Oh yes I have. Chocolate chips and a cup of butter. UmmmUmm good! I filled a tin and included a little fun surprise. I must be full of the spirit of love as I have summoned a long long distance phone call from First Love/Last Love. Notice how I capitalized that? He was in the plane on the ground In Dallas or Houston, waiting to fly back to Costa Rica for a month. It used to be the other way. He'd fly to the states when he had to get his visa renewed. He's been living in Santa Barbara with his second wife, restoring her house, or so he says. I'm waiting for pictorial proof. Hi Judith. Hi Emily. Your dad and I had a lovely conversation about you. He sounds like a proud and happy father. He says you'll set him up with the pictures and a blogger account so he can comment. I encourage you to do the same.
The point of this little diversion into my past love life, is to prove that there was enough love baked into these cookies to prompt FL/LL to call before flying. I have eaten two of the cookies to make sure they are delicious. I have filled the cookie tin and put it in a box. And tomorrow before I go on a matinee movie date with Nick, I will mail the cookies to Phillip. I do love Phillip, though I have never met him. He is my blog mate and Administrator and taught me everything I know about computing. I know that many of you have tried to help me. But it's Phillip who is the patient teacher. And he can come onto my side of the screen and fix whatever's gone wrong. And in the process he alarms my old dog Cyrus who thinks there's an invisible man in the house.

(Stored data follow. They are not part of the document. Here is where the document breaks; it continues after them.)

(** X1. When the effect's grouping does not throw, the groups it stores
    partition the loaded data types: every data type has its option in the
    group labelled with its category ([Other] when the category is empty),
    every option of a group comes from a data type of that category, no
    group is empty, no label occurs twice, and all groups together hold each
    data type's option once. *)
Theorem selector_groups_partition (dataTypes : list DataTypeSelector.DataTypeMetadata)
    (groups : list DataTypeSelector.DataTypeOptionGroup) :
  DataTypeSelector.sortedGroups localeCompare dataTypes = Some groups →
  (∀ d, d ∈ dataTypes →
        ∃ g, g ∈ groups
             ∧ DataTypeSelector.label g = DataTypeSelector.categoryOf d
             ∧ DataTypeSelector.optionOf d ∈ DataTypeSelector.options g)
  ∧ (∀ g o, g ∈ groups → o ∈ DataTypeSelector.options g →
        ∃ d, d ∈ dataTypes ∧ o = DataTypeSelector.optionOf d
             ∧ DataTypeSelector.categoryOf d = DataTypeSelector.label g)
  ∧ (∀ g, g ∈ groups → DataTypeSelector.options g ≠ [])
  ∧ NoDup (DataTypeSelector.label <$> groups)
  ∧ concat (DataTypeSelector.options <$> groups) ≡ₚ DataTypeSelector.optionOf <$> dataTypes.
Proof.
  unfold DataTypeSelector.sortedGroups.
  destruct (groupLoop _ _ _ _ _) as [acc|] eqn:Hloop; [|discriminate].
  intros [= <-]. pose proof (selector_grouped _ _ Hloop) as [Hkeys Hown Hcover Hopts Hall].
  split; [|split; [|split; [|split]]].
  - intros d Hd. pose proof (Hcover d Hd) as Hk.
    apply list_elem_of_fmap in Hk as ([k g0] & Hk & Hin). simpl in Hk. subst k.
    destruct (Hopts _ _ Hin) as (Ho & _ & Hl).
    exists (DataTypeSelector.sortOptions localeCompare g0). split; [|split].
    + apply sortedGroups_elem. exists (DataTypeSelector.categoryOf d), g0. by split.
    + exact Hl.
    + simpl. rewrite sortBy_Permutation, Ho. apply list_elem_of_fmap.
      exists d. split; [reflexivity|]. by apply list_elem_of_filter.
  - intros g o Hg Ho. apply sortedGroups_elem in Hg as (k & g0 & Hin & ->).
    simpl in Ho. rewrite sortBy_Permutation in Ho.
    destruct (Hopts _ _ Hin) as (Hopt & _ & Hl). rewrite Hopt in Ho.
    apply list_elem_of_fmap in Ho as (d & -> & Hd).
    apply list_elem_of_filter in Hd as [Hc Hd].
    exists d. split; [exact Hd|]. split; [reflexivity|]. simpl. congruence.
  - intros g Hg. apply sortedGroups_elem in Hg as (k & g0 & Hin & ->).
    destruct (Hopts _ _ Hin) as (_ & Hne & _). simpl.
    intros Hnil. apply Hne. apply Permutation_nil_r. rewrite <- Hnil.
    symmetry. apply sortBy_Permutation.
  - rewrite sortBy_Permutation, <- list_fmap_compose.
    assert (Hlab : (DataTypeSelector.label ∘ DataTypeSelector.sortOptions localeCompare)
                     <$> (ownEntries acc).*2 ≡ₚ acc.*1).
    { rewrite ownEntries_Permutation. clear -Hopts.
      induction acc as [|[k g] acc IH]; simpl; [reflexivity|].
      destruct (Hopts k g) as (_ & _ & ->); [apply elem_of_cons; by left|].
      apply perm_skip. apply IH. intros k' g' Hin. apply Hopts, elem_of_cons. by right. }
    by rewrite Hlab.
  - rewrite <- Hall.
    etransitivity; [apply concat_Permutation, fmap_Permutation, sortBy_Permutation|].
    etransitivity; [apply concat_sortOptions|].
    apply concat_Permutation, fmap_Permutation, fmap_Permutation, ownEntries_Permutation.
Qed.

I'm sorry Phillip, I was an ass. It happens. I wish it didn't. Ask my first boyfriend. He knows what an ass I can be. I don't have great impulse control sometimes and my timing is off. I'd promise never to be an ass again if I knew I could keep the promise, but sadly, I cannot. I didn't mean to hurt you, or piss you off or embarrass you, honestly. I'm thin skinned sometimes in the spaces between being fine and being not fine. And in those moments I blurt out things I wish I hadn't. I hope you'll forgive me.